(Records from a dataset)
*** Block opens ***
(** * gcdiff: the structural diff engine

    A shallow embedding of the comparison core of gcdiff
    (package [config]: [Config], [Default], [ShouldIgnore];
     package [compare]: [Diff], [Differ], [Compare], [compareObjects],
     [compareValues], [compareArrays], [GetAllDiffs] and the renderers),
    and the properties of it that the specification states. *)

From Stdlib Require Import SpecFloat Ascii.
From stdpp Require Import gmap strings list fin_maps pretty sorting.

Set Warnings "-register-all".

(** ** Values

    The documents are Go values of type [map[string]interface{}].  The dynamic
    types that occur are the ones [encoding/json] decodes into ([nil], [bool],
    [float64], [string], [[]interface{}], [map[string]interface{}]) and [int],
    which the repository's tests use for numbers.  A Go map has unique keys and
    no order, which is what [gmap] is; a [float64] is an IEEE 754 datum, and
    Go's [==] on it is [SFeqb]. *)

Inductive Value : Type :=
  | VNull
  | VBool (b : bool)
  | VInt (n : Z)
  | VFloat (f : spec_float)
  | VString (s : string)
  | VArray (arr : list Value)
  | VObject (obj : gmap string Value).

Global Instance Value_inhabited : Inhabited Value := populate VNull.

(** The dynamic types: what [reflect.TypeOf] tells apart.  [compareValues]
    asks for the type of non-nil values only. *)
Inductive GoType := TBool | TInt | TFloat64 | TString | TSlice | TMap | TNil.
(** The claim of C6 as the specification words it fails for a create
    operation inside an enclosing resource: [group_id] is a required
    argument of [timeweb_create_firewall_rule] and no field of its body,
    which holds the other three required arguments; the identifier is
    part of the path of the request. *)
Lemma create_firewall_rule_body_has_no_group_id :
  Json.keys
    (Firewall.create_firewall_rule_body
       (Firewall.mkCreateRuleArgs 12 "ingress" "tcp" None "0.0.0.0/0" None
          None))
  = ["direction"; "protocol"; "cidr"]
  /\ Json.get "group_id"
       (Firewall.create_firewall_rule_body
          (Firewall.mkCreateRuleArgs 12 "ingress" "tcp" None "0.0.0.0/0" None
             None))
     = None
  /\ Firewall.create_firewall_rule_request
       (Firewall.mkCreateRuleArgs 12 "ingress" "tcp" None "0.0.0.0/0" None
          None)
     = mkConfig POST "/api/v1/firewall/groups/12/rules" None
         (Some
            (Json.JObj
               [("direction", Json.JStr "ingress");
                ("protocol", Json.JStr "tcp");
                ("cidr", Json.JStr "0.0.0.0/0")])).
Proof. repeat split. Qed.



(** C10. An optional argument that a create handler guards by truthiness
    and that is supplied with a falsy value (the empty string, 0) is left
    out of the body, which is then the body of the invocation that does
    not supply the argument: login, password, hash_type and location of
    [timeweb_create_database]; bandwidth and location (and preset_id, cpu,
    ram, disk) of [timeweb_create_server]; and the string arguments of the
    create handlers for Kubernetes clusters, firewall groups and rules,
    floating IPs and VPCs. *)
Theorem falsy_optional_is_omitted :
  drop_falsy_string (Some EmptyString) = None
  /\ drop_falsy_number (Some 0) = None
  /\ (forall k body,
        assign_if_string k (Some EmptyString) body
        = assign_if_string k None body)
  /\ (forall k body,
        assign_if_number k (Some 0) body = assign_if_number k None body)
  /\ (forall name type preset_id login password hash_type location fmt,
        Databases.create_database_body
          (Databases.mkCreateArgs name type preset_id login password
             hash_type location fmt)
        = Databases.create_database_body
            (Databases.mkCreateArgs name type preset_id
               (drop_falsy_string login) (drop_falsy_string password)
               (drop_falsy_string hash_type) (drop_falsy_string location)
               fmt))
  /\ (forall name os_id preset_id cpu ram disk bandwidth location keys ddos
             fmt,
        Servers.create_server_body
          (Servers.mkCreateArgs name os_id preset_id cpu ram disk bandwidth
             location keys ddos fmt)
        = Servers.create_server_body
            (Servers.mkCreateArgs name os_id (drop_falsy_number preset_id)
               (drop_falsy_number cpu) (drop_falsy_number ram)
               (drop_falsy_number disk) (drop_falsy_number bandwidth)
               (drop_falsy_string location) keys ddos fmt))
  /\ (forall name version preset_id groups driver ingress description fmt,
        Kubernetes.create_k8s_cluster_body
          (Kubernetes.mkCreateArgs name version preset_id groups driver
             ingress description fmt)
        = Kubernetes.create_k8s_cluster_body
            (Kubernetes.mkCreateArgs name (drop_falsy_string version)
               preset_id groups (drop_falsy_string driver) ingress
               (drop_falsy_string description) fmt))
  /\ (forall name description incoming outgoing fmt,
        Firewall.create_firewall_group_body
          (Firewall.mkCreateGroupArgs name description incoming outgoing fmt)
        = Firewall.create_firewall_group_body
            (Firewall.mkCreateGroupArgs name (drop_falsy_string description)
               (drop_falsy_string incoming) (drop_falsy_string outgoing)
               fmt))
  /\ (forall group_id direction protocol port cidr description fmt,
        Firewall.create_firewall_rule_body
          (Firewall.mkCreateRuleArgs group_id direction protocol port cidr
             description fmt)
        = Firewall.create_firewall_rule_body
            (Firewall.mkCreateRuleArgs group_id direction protocol
               (drop_falsy_string port) cidr (drop_falsy_string description)
               fmt))
  /\ (forall zone ddos comment fmt,
        FloatingIps.create_floating_ip_body
          (FloatingIps.mkCreateArgs zone ddos comment fmt)
        = FloatingIps.create_floating_ip_body
            (FloatingIps.mkCreateArgs (drop_falsy_string zone) ddos
               (drop_falsy_string comment) fmt))
  /\ (forall name subnet location description fmt,
        Vpc.create_vpc_body
          (Vpc.mkCreateArgs name subnet location description fmt)
        = Vpc.create_vpc_body
            (Vpc.mkCreateArgs name (drop_falsy_string subnet)
               (drop_falsy_string location) (drop_falsy_string description)
               fmt)).
Proof.
  repeat split; intros;
    unfold Databases.create_database_body, Servers.create_server_body,
      Kubernetes.create_k8s_cluster_body, Firewall.create_firewall_group_body,
      Firewall.create_firewall_rule_body, FloatingIps.create_floating_ip_body,
      Vpc.create_vpc_body;
    simpl;
    now rewrite ?truthy_opt_number_drop, ?assign_if_number_drop,
      ?assign_configurator_drop, ?assign_if_string_drop.
Qed.

(** The bodies of C10, run on concrete invocations. *)
Lemma falsy_arguments_examples :
  Databases.create_database_body
    (Databases.mkCreateArgs "orders" "mysql" 7 (Some EmptyString)
       (Some EmptyString) None None None)
  = [("name", Json.JStr "orders"); ("type", Json.JStr "mysql");
     ("preset_id", Json.JNum 7)]
  /\ Servers.create_server_body
       (Servers.mkCreateArgs "web" 79 None None None None (Some 0)
          (Some EmptyString) None None None)
     = [("name", Json.JStr "web"); ("os_id", Json.JNum 79)]
  /\ Servers.create_server_body
       (Servers.mkCreateArgs "web" 79 None (Some 2) (Some 2048) None
          (Some 100) (Some "ru-1") None (Some false) None)
     = [("name", Json.JStr "web"); ("os_id", Json.JNum 79);
        ("configurator",
         Json.JObj [("cpu", Json.JNum 2); ("ram", Json.JNum 2048)]);
        ("bandwidth", Json.JNum 100); ("location", Json.JStr "ru-1");
        ("is_ddos_guard", Json.JBool false)].
Proof. repeat split; vm_compute; reflexivity. Qed.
*** Block closes ***
Work to complete
Using only the entries above, output the line with "asks for the", the line with "Proof. repeat split. Qed.", and all lines between them, exactly as they stand.

Written response
    asks for the type of non-nil values only. *)
Inductive GoType := TBool | TInt | TFloat64 | TString | TSlice | TMap | TNil.
(** The claim of C6 as the specification words it fails for a create
    operation inside an enclosing resource: [group_id] is a required
    argument of [timeweb_create_firewall_rule] and no field of its body,
    which holds the other three required arguments; the identifier is
    part of the path of the request. *)
Lemma create_firewall_rule_body_has_no_group_id :
  Json.keys
    (Firewall.create_firewall_rule_body
       (Firewall.mkCreateRuleArgs 12 "ingress" "tcp" None "0.0.0.0/0" None
          None))
  = ["direction"; "protocol"; "cidr"]
  /\ Json.get "group_id"
       (Firewall.create_firewall_rule_body
          (Firewall.mkCreateRuleArgs 12 "ingress" "tcp" None "0.0.0.0/0" None
             None))
     = None
  /\ Firewall.create_firewall_rule_request
       (Firewall.mkCreateRuleArgs 12 "ingress" "tcp" None "0.0.0.0/0" None
          None)
     = mkConfig POST "/api/v1/firewall/groups/12/rules" None
         (Some
            (Json.JObj
               [("direction", Json.JStr "ingress");
                ("protocol", Json.JStr "tcp");
                ("cidr", Json.JStr "0.0.0.0/0")])).
Proof. repeat split. Qed.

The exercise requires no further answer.